Pi3 has WIFI and most tutorials use Ethernet.
I don't: I run Pi-hole on a P2zw and works fine with WIFI. My first hole was on a Pzw and worked just fine too...

I'm not sure of the questions at this point, but that's OK. I'll keep asking questions and maybe I'll learn something new.
I don't see a loop. The Starlink/WiFi part here doesn't seem relevant to me.

Let's assume the Pi has an address on a network, like 192.168.2.1.

The Pi could certainly use pihole's DNS itself, as noted in the Post Install section, "If your OS uses dhcpcd for network configuration, you can add to your /etc/dhcpcd.conf
static domain_name_servers=127.0.0.1"

Also, assume the DHCP in the network provides the Pi's address as the DNS server and DHCP server. A computer connects and is assigned 192.168.2.53. To use DNS, packets sent with source of 192.168.2.53 would send a DNS packet on port 53 to the destination in the 192.168.2.1 in the network, and 192.168.2.1 would reply to 192.168.2.53. So, no loop.

Packets with destinations other than 192.168.2.1 could be forwarded even if an intermediate hop is 192.168.2.1, right? Or, I think.

I told them double natted had nothing to do with what they were trying to do.

The Pi, that is now configured as their router using Raspian Bullseye, would send the packet to its own IP address I do not think it matters it is sent on port53 because it is sent back out to the network. It is not like the router can say, "some software on my machine is sharing my ip address so I'll forward this to the software using my IP address in the DNS settings".

Imagine you configured the router to send to pi-holes IP address, normally that would be a different IP address to send to. But it is not. it is the same address running on the same hardware with the same MAC as the router.
If what are suggesting worked, he would not need the router, pi-hole would be the router.

I said I could be wrong. But I did look around and people that love Raspberry Pis, have used OpenWRT (with smart switches, since the pi only one LAN port or, minimally, a usb to Ethernet dongle). on a Pi and set up separate Pi-holes have not published anything about using both on the same machine.

well lookie there.

Actually, There is another thread that the guy got it running. I put the link in the Starlink thread.

Using a Raspberry as a Linux Router with Pi-Hole

[

Using a Raspberry as a Linux Router with Pi-Hole

Hi, This morning I re-installed a pi-hole and I'm trying to set up my raspberry as a Linux router. Here's my h...

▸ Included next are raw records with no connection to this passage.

(* ===== verification/MbimCmSpec.v ===== *)
(** Theorems about mbim-cm.c: UUID texts, the connect data and what is wrong with it,
    requests and responses, transaction ids, tracked states, error codes, addresses,
    and the connection manager behind the MBIM proxy. *)
From S2P Require Import Prelude QmiTlv CmTypes QmiCompose QmiThread QmiRequests CmMain MbimProxy MbimCm.
#[local] Open Scope Z_scope.

(** ** UUIDs *)
Lemma hex_digit_char d : 0 <= d < 16 -> hex_digit (hex_char d) = Some d.
Proof.
  intros H. assert (d ∈ seqZ 0 16) as Hd by (apply elem_of_seqZ; lia).
  revert d Hd H. apply (Forall_forall (fun d => 0 <= d < 16 -> hex_digit (hex_char d) = Some d) (seqZ 0 16)).
  repeat constructor.
Qed.

Lemma scan_print fmt : forall u, bytes_ok u -> length u = length (filter (fun b => b = true) fmt) ->
  scan_uuid fmt (print_uuid fmt u) = Some u.
Proof.
  induction fmt as [|[] fmt IH]; intros u Hu Hl.
  - by destruct u.
  - destruct u as [|b u]; [by rewrite filter_cons_True in Hl|].
    rewrite filter_cons_True in Hl by done. injection Hl as Hl. inversion Hu as [|? ? Hb Hu']; subst.
    unfold byte_ok in Hb. cbn [print_uuid scan_uuid].
    rewrite (hex_digit_char (b / 16)) by (split; [apply Z.div_pos; lia|apply Z.div_lt_upper_bound; lia]).
    rewrite (hex_digit_char (b mod 16)) by (apply Z.mod_pos_bound; lia). cbn.
    rewrite IH by done. cbn. f_equal. f_equal. by rewrite <- Z.div_mod.
  - rewrite filter_cons_False in Hl by done. cbn [print_uuid scan_uuid].
    by rewrite decide_True, IH.
Qed.

(** UUID texts.  Printing sixteen bytes with [uuid2str] and parsing the text with
    [str2uuid] gives the bytes back, so that comparing texts, as
    [mbim_device_services_query] does, is comparing UUIDs. *)
Theorem uuid_roundtrip u : bytes_ok u -> length u = 16%nat -> str2uuid (uuid2str u) = Some u.
Proof. intros. by apply scan_print. Qed.
Lemma uuid_roundtrip_witness :
  exists u, str2uuid "68223D04-9F6C-4E0F-822D-28441FB72340" = Some u
    /\ uuid2str u = "68223d04-9f6c-4e0f-822d-28441fb72340"%string /\ str2uuid (uuid2str u) = Some u.
Proof.
  eexists. split; [by vm_compute|]. split; [by vm_compute|].
  apply uuid_roundtrip; [apply (bool_decide_unpack _); by vm_compute|done].
Defined.

(** ** Stores and fields *)
Lemma wr_spec o bs b : (o + length bs <= length b)%nat ->
  exists b', wr o bs b = Ok b' /\ length b' = length b
    /\ (forall i, (i < length bs)%nat -> b' !! (o + i)%nat = bs !! i)
    /\ (forall i, (i < o \/ o + length bs <= i)%nat -> b' !! i = b !! i).
Proof.
  intros H. unfold wr. rewrite (proj2 (Nat.leb_le _ _)) by lia. eexists. split; [done|].
  split; [rewrite !length_app, length_take, length_drop; lia|]. split.
  - intros i Hi. rewrite lookup_app_r by (rewrite length_take; lia).
    rewrite length_take, lookup_app_l by lia. f_equal. lia.
  - intros i [Hi|Hi].
    + rewrite lookup_app_l by (rewrite length_take; lia). by rewrite lookup_take_lt by lia.
    + rewrite lookup_app_r by (rewrite length_take; lia).
      rewrite length_take, lookup_app_r by lia. rewrite lookup_drop. f_equal. lia.
Qed.

(** Reads see only the bytes they read. *)
Lemma rd32_ext b b' o : (forall i, (i < 4)%nat -> b' !! (o + i)%nat = b !! (o + i)%nat) ->
  rd32 b' o = rd32 b o.
Proof.
  intros H. unfold rd32, rd16, rd8. rewrite <- !Nat.add_assoc. cbn [Nat.add].
  pose proof (H 0%nat ltac:(lia)) as H0. rewrite Nat.add_0_r in H0.
  by rewrite H0, (H 1%nat), (H 2%nat), (H 3%nat) by lia.
Qed.
Lemma rd32_of b o v : 0 <= v < 4294967296 ->
  (forall i, (i < 4)%nat -> b !! (o + i)%nat = enc32 v !! i) -> rd32 b o = Ok v.
Proof.
  intros Hv H. rewrite <- (u32_id v Hv), <- (rd32_enc32 v []).
  unfold rd32, rd16, rd8. rewrite <- !Nat.add_assoc. cbn [Nat.add].
  pose proof (H 0%nat ltac:(lia)) as H0. rewrite Nat.add_0_r in H0.
  by rewrite H0, (H 1%nat), (H 2%nat), (H 3%nat) by lia.
Qed.

(** ** Wide characters *)
Definition wide (s : cstr) : list Z := mjoin ((fun c => [c; 0]) <$> s).
Definition wide_at (b : list Z) (o : nat) (s : cstr) : Prop :=
  forall i, (i < length s)%nat -> b !! (o + 2 * i)%nat = s !! i.

Lemma wide_cons c s : wide (c :: s) = c :: 0 :: wide s.
Proof. done. Qed.
Lemma length_wide s : length (wide s) = (2 * length s)%nat.
Proof. induction s as [|c s IH]; [done|]. rewrite wide_cons. cbn [length]. lia. Qed.
Lemma wide_lookup s : forall i, (i < length s)%nat -> wide s !! (2 * i)%nat = s !! i.
Proof.
  induction s as [|c s IH]; intros i Hi; [cbn in Hi; lia|]. rewrite wide_cons. destruct i as [|i]; [done|].
  replace (2 * S i)%nat with (S (S (2 * i))) by lia. cbn [lookup list_lookup]. apply IH. cbn in Hi. lia.
Qed.
Lemma char2wchar_all s n : (2 * length s <= n)%nat -> char2wchar s (length s) n = wide s.
Proof.
  intros H. unfold char2wchar. rewrite Nat.min_l, firstn_all; [done|].
  apply Nat.div_le_lower_bound; lia.
Qed.

Lemma mapM_rd8 b o s : wide_at b o s ->
  mapM (fun i => rd8 b (o + 2 * i)) (seq 0 (length s)) = Ok s.
Proof.
  revert o. induction s as [|c s IH]; intros o H; [done|].
  cbn [length seq mapM]. replace (rd8 b (o + 2 * 0)) with (Ok c)
    by (unfold rd8; by rewrite (H 0%nat) by (cbn; lia)).
  cbn [mbind res_bind].
  rewrite <- fmap_S_seq.
  assert (E : forall l, mapM (fun i => rd8 b (o + 2 * i)) (S <$> l) = mapM (fun i => rd8 b (o + 2 + 2 * i)) l).
  { induction l as [|i l IHl]; [done|]. cbn [fmap list_fmap mapM]. rewrite IHl.
    by replace (o + 2 * S i)%nat with (o + 2 + 2 * i)%nat by lia. }
  rewrite E, (IH (o + 2)%nat); [done|]. intros i Hi.
  etrans; [|exact (H (S i) ltac:(cbn; lia))]. f_equal. lia.
Qed.
Lemma wchar2char_at b o s n m : wide_at b o s -> n = 2 * Z.of_nat (length s) -> (length s <= m)%nat ->
  wchar2char b (Z.of_nat o) n (S m) = Ok s.
Proof.
  intros H -> Hm. unfold wchar2char. rewrite Nat2Z.id.
  replace (Z.to_nat (2 * Z.of_nat (length s) / 2)) with (length s)
    by (rewrite Z.mul_comm, Z.div_mul by done; by rewrite Nat2Z.id).
  rewrite Nat.min_r by lia. by apply mapM_rd8.
Qed.

(** ** The connect data *)

(** What the function (the modem) reads: the string behind an offset and a size. *)
Definition read_wide (OFF : nat) (b : list Z) : res cstr :=
  o ← rd32 b OFF; n ← rd32 b (OFF + 4); wchar2char b o n (S (Z.to_nat n)).

(** The fields at [OFF] describe [t], which lies at [o] in the data buffer. *)
Definition field_at (b : list Z) (OFF o : nat) (t : cstr) : Prop :=
  if decide (t = []) then rd32 b OFF = Ok 0 /\ rd32 b (OFF + 4) = Ok 0
  else rd32 b OFF = Ok (Z.of_nat (SIZEOF_MBIM_SET_CONNECT + o))
       /\ rd32 b (OFF + 4) = Ok (2 * Z.of_nat (length t)) /\ wide_at b (SIZEOF_MBIM_SET_CONNECT + o) t.

Lemma field_at_read b OFF o t : field_at b OFF o t -> read_wide OFF b = Ok t.
Proof.
  unfold field_at, read_wide. case_decide as Ht.
  - intros (H1 & H2). rewrite H1. cbn. rewrite H2. cbn. by subst.
  - intros (H1 & H2 & H3). rewrite H1. cbn [mbind res_bind]. rewrite H2. cbn [mbind res_bind].
    apply wchar2char_at; [done..|lia].
Qed.

(** A field survives stores elsewhere. *)
Lemma field_at_frame b b' OFF o t : field_at b OFF o t ->
  (forall i, (OFF <= i < OFF + 8)%nat -> b' !! i = b !! i) ->
  (forall i, (SIZEOF_MBIM_SET_CONNECT + o <= i < SIZEOF_MBIM_SET_CONNECT + o + 2 * length t)%nat -> b' !! i = b !! i) ->
  field_at b' OFF o t.
Proof.
  unfold field_at. intros H Hh Hd.
  rewrite (rd32_ext b b' OFF), (rd32_ext b b' (OFF + 4)) by (intros; apply Hh; lia).
  case_decide; [done|]. destruct H as (? & ? & Hw). split_and!; [done..|].
  intros i Hi. rewrite Hd by lia. by apply Hw.
Qed.

(** One string is stored. *)
Lemma put_wide_spec OFF str (t : cstr) n b o :
  t = default [] str ->
  (OFF + 8 <= SIZEOF_MBIM_SET_CONNECT)%nat -> length b = (SIZEOF_MBIM_SET_CONNECT + n)%nat ->
  (o + 2 * length t <= n)%nat -> Z.of_nat (SIZEOF_MBIM_SET_CONNECT + n) < 4294967296 ->
  rd32 b OFF = Ok 0 -> rd32 b (OFF + 4) = Ok 0 ->
  exists b', put_wide OFF str n b o = Ok (b', if decide (t = []) then o else (2 * length t)%nat)
    /\ length b' = length b /\ field_at b' OFF o t
    /\ (forall i, ~ (OFF <= i < OFF + 8)%nat ->
          ~ (SIZEOF_MBIM_SET_CONNECT + o <= i < SIZEOF_MBIM_SET_CONNECT + o + 2 * length t)%nat -> b' !! i = b !! i).
Proof.
  intros Ht HO Hb Hn Hz H1 H2. unfold put_wide, field_at.
  destruct str as [[|c s]|]; cbn [default from_option id] in *; [by subst; exists b| |by subst; exists b].
  assert (t <> []) by by rewrite Ht. rewrite <- Ht.
  destruct (wr_spec (OFF + 4) (enc32 (2 * Z.of_nat (length t))) b) as (b1 & E1 & L1 & R1 & F1);
    [rewrite length_enc32; lia|]. rewrite length_enc32 in *.
  rewrite E1. cbn [mbind res_bind].
  destruct (wr_spec OFF (enc32 (Z.of_nat (o + SIZEOF_MBIM_SET_CONNECT))) b1) as (b2 & E2 & L2 & R2 & F2);
    [rewrite length_enc32; lia|]. rewrite length_enc32 in *.
  rewrite E2. cbn [mbind res_bind]. rewrite char2wchar_all by lia.
  destruct (wr_spec (SIZEOF_MBIM_SET_CONNECT + o) (wide t) b2) as (b3 & E3 & L3 & R3 & F3);
    [rewrite length_wide; lia|]. rewrite length_wide in *.
  rewrite E3. cbn [mbind res_bind]. exists b3.
  rewrite !decide_False by done. split; [done|]. split; [lia|]. split_and!.
  - apply rd32_of; [lia|]. intros i Hi. rewrite F3 by lia. rewrite R2 by done. f_equal. f_equal. lia.
  - apply rd32_of; [lia|]. intros i Hi. rewrite F3, F2 by lia. by apply R1.
  - intros i Hi. rewrite R3 by lia. by apply wide_lookup.
  - intros i Hi Hj. rewrite F3, F2, F1 by lia. done.
Qed.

](Using a Raspberry as a Linux Router with Pi-Hole)

Blockhead
March 24

I'm not sure of the questions at this point, but that's OK. I'll keep asking questions and maybe I'll learn something new.
I don't see a loop. The Starlink/WiFi part here doesn't seem relevant to me.

Let's assume the Pi has an address on a network, like 192.168.2.1.

The Pi could certainly use pihole's DNS itself, as noted in the Post Install section, "If your OS uses dhcpcd for network configuration, you can add to your /etc/dhcpcd.conf
static domain_name_servers=127.0.0.1"

Also, assume the DHCP in the network provides the Pi's address as the DNS server and DHCP server. A computer connects and is assigned 192.168.2.53. To use DNS, packets sent with source of 192.168.2.53 would send a DNS packet on port 53 to the destination in the 192.168.2.1 in the network, and 192.168.2.1 would reply to 192.168.2.53. So, no loop.

Packets with destinations other than 192.168.2.1 could be forwarded even if an intermediate hop is 192.168.2.1, right? Or, I think.

Addendum

The Pi router worked well enough to do some tests. Even with overclocking, the Pi was a major bottle neck. Using speedtedt.net the best speed I saw was 65Mb/s.

Starlink direct gets up to 150Mb/s.

So I am going to try some other things. Seeedstudio has some interesting hardware with openWRT preinstalled.

I would like to thank everyone who helped out. And I hope that this thread will be of some use to the community in the future.